### Problem to work on
Give the data again exactly as it appears.

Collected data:
+ + + +

(* ===== verification/MixerProps.v ===== *)
(** * Audio: the theorems

    Every call returns and keeps the invariant, with any card; what a process does reaches
    its own streams only; a period is the sum of what the streams have; the card plays every
    period once and in order; a stream that is closed plays out. *)

From S2P Require Import Prelude Ring Mixer MixerStream MixerInv MixerMix MixerCard MixerCalls.
Local Open Scope Z_scope.
Local Open Scope machine_scope.

(** ** Runs with any card *)

(** The kernel calls the mixer, and the card changes as it likes. *)
Inductive any_step `{Hw H} : Mixer * H -> Mixer * H -> Prop :=
| any_call c a m h m' h' :
    call_ok c -> do_call c m h = Done (a, m', h') -> any_step (m, h) (m', h')
| any_card m h h' : any_step (m, h) (m, h').

Lemma any_run_ok `{Hw H} (h0 : H) m h : rtc any_step (Mixer_new, h0) (m, h) -> mixer_ok m.
Proof.
  intros Hr. apply (rtc_invariant any_step (fun mh => mixer_ok mh.1)) in Hr; [done| |apply mixer_new_ok].
  intros x y [c a m1 h1 m2 h2 Hc Hrun|m1 h1 h2] Hok; [|done]. simpl in *.
  destruct (call_safe c m1 h1 Hok Hc) as (? & ? & ? & Hrun' & Hok'). rewrite Hrun in Hrun'.
  by simplify_eq.
Qed.

(** C22: Whatever calls are made and whatever the card answers, no call of the audio mixer
    leaves an array, the self-test finds nothing wrong, no process has more than four streams,
    and the 32-bit sums of the mixer do not overflow. *)
Theorem audio_safe `{Hw H} (h0 h : H) m :
  rtc any_step (Mixer_new, h0) (m, h) ->
  (forall c, call_ok c -> exists a m' h', do_call c m h = Done (a, m', h')) /\
  (exists a, rust_audio_selftest m = Done a /\ code a = 0) /\
  (forall pid, (countb (of_pid pid) (streams m) <= MAX_STREAMS_PER_PROC)%nat) /\
  (forall k, is_i32 ((mixdown m k).1 * level m) /\ is_i32 ((mixdown m k).2 * level m)).
Proof.
  intros Hr. apply any_run_ok in Hr as Hok. split; [|split; [|split]].
  - intros c Hc. destruct (call_safe c m h Hok Hc) as (a & m' & h' & ? & _). eauto.
  - unfold rust_audio_selftest. rewrite audio_check_ok by done. osimpl. eauto.
  - apply Hok.
  - intros k. destruct (mixdown_bound m k Hok). assert (0 <= level m <= 256).
    { unfold level. pose proof (mo_master _ Hok). unfold UNITY in *. destruct (muted m); lia. }
    unfold is_i32. nia.
Qed.

(** The calls that work on one stream, with the handle they are given. *)
Definition stream_call (c : call) : option (Z * Z) :=
  match c with
  | Write pid handle _ => Some (pid, handle)
  | Close pid handle flags =>
      if Z.land flags (Z.lnot CLOSE_ABORT) =? 0 then Some (pid, handle) else None
  | Ctl pid _ op handle _ _ =>
      if (CTL_SET_VOLUME <=? op) && (op <=? CTL_STREAM_STAT) then Some (pid, handle) else None
  | _ => None
  end.

Lemma no_stream_refused {A} m pid handle (f : Stream -> result A Z * Stream) run :
  (forall slot s, ~ names m pid handle slot s) -> on_stream m pid handle f run ->
  run = Done (Err EBADF, m).
Proof. intros Hno [(slot & s & [Hn _] & _)|[_ ->]]; [by destruct (Hno slot s)|done]. Qed.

+ + + +

### Task output
(* ===== verification/MixerProps.v ===== *)
(** * Audio: the theorems

    Every call returns and keeps the invariant, with any card; what a process does reaches
    its own streams only; a period is the sum of what the streams have; the card plays every
    period once and in order; a stream that is closed plays out. *)

From S2P Require Import Prelude Ring Mixer MixerStream MixerInv MixerMix MixerCard MixerCalls.
Local Open Scope Z_scope.
Local Open Scope machine_scope.

(** ** Runs with any card *)

(** The kernel calls the mixer, and the card changes as it likes. *)
Inductive any_step `{Hw H} : Mixer * H -> Mixer * H -> Prop :=
| any_call c a m h m' h' :
    call_ok c -> do_call c m h = Done (a, m', h') -> any_step (m, h) (m', h')
| any_card m h h' : any_step (m, h) (m, h').

Lemma any_run_ok `{Hw H} (h0 : H) m h : rtc any_step (Mixer_new, h0) (m, h) -> mixer_ok m.
Proof.
  intros Hr. apply (rtc_invariant any_step (fun mh => mixer_ok mh.1)) in Hr; [done| |apply mixer_new_ok].
  intros x y [c a m1 h1 m2 h2 Hc Hrun|m1 h1 h2] Hok; [|done]. simpl in *.
  destruct (call_safe c m1 h1 Hok Hc) as (? & ? & ? & Hrun' & Hok'). rewrite Hrun in Hrun'.
  by simplify_eq.
Qed.

(** C22: Whatever calls are made and whatever the card answers, no call of the audio mixer
    leaves an array, the self-test finds nothing wrong, no process has more than four streams,
    and the 32-bit sums of the mixer do not overflow. *)
Theorem audio_safe `{Hw H} (h0 h : H) m :
  rtc any_step (Mixer_new, h0) (m, h) ->
  (forall c, call_ok c -> exists a m' h', do_call c m h = Done (a, m', h')) /\
  (exists a, rust_audio_selftest m = Done a /\ code a = 0) /\
  (forall pid, (countb (of_pid pid) (streams m) <= MAX_STREAMS_PER_PROC)%nat) /\
  (forall k, is_i32 ((mixdown m k).1 * level m) /\ is_i32 ((mixdown m k).2 * level m)).
Proof.
  intros Hr. apply any_run_ok in Hr as Hok. split; [|split; [|split]].
  - intros c Hc. destruct (call_safe c m h Hok Hc) as (a & m' & h' & ? & _). eauto.
  - unfold rust_audio_selftest. rewrite audio_check_ok by done. osimpl. eauto.
  - apply Hok.
  - intros k. destruct (mixdown_bound m k Hok). assert (0 <= level m <= 256).
    { unfold level. pose proof (mo_master _ Hok). unfold UNITY in *. destruct (muted m); lia. }
    unfold is_i32. nia.
Qed.

(** The calls that work on one stream, with the handle they are given. *)
Definition stream_call (c : call) : option (Z * Z) :=
  match c with
  | Write pid handle _ => Some (pid, handle)
  | Close pid handle flags =>
      if Z.land flags (Z.lnot CLOSE_ABORT) =? 0 then Some (pid, handle) else None
  | Ctl pid _ op handle _ _ =>
      if (CTL_SET_VOLUME <=? op) && (op <=? CTL_STREAM_STAT) then Some (pid, handle) else None
  | _ => None
  end.

Lemma no_stream_refused {A} m pid handle (f : Stream -> result A Z * Stream) run :
  (forall slot s, ~ names m pid handle slot s) -> on_stream m pid handle f run ->
  run = Done (Err EBADF, m).
Proof. intros Hno [(slot & s & [Hn _] & _)|[_ ->]]; [by destruct (Hno slot s)|done]. Qed.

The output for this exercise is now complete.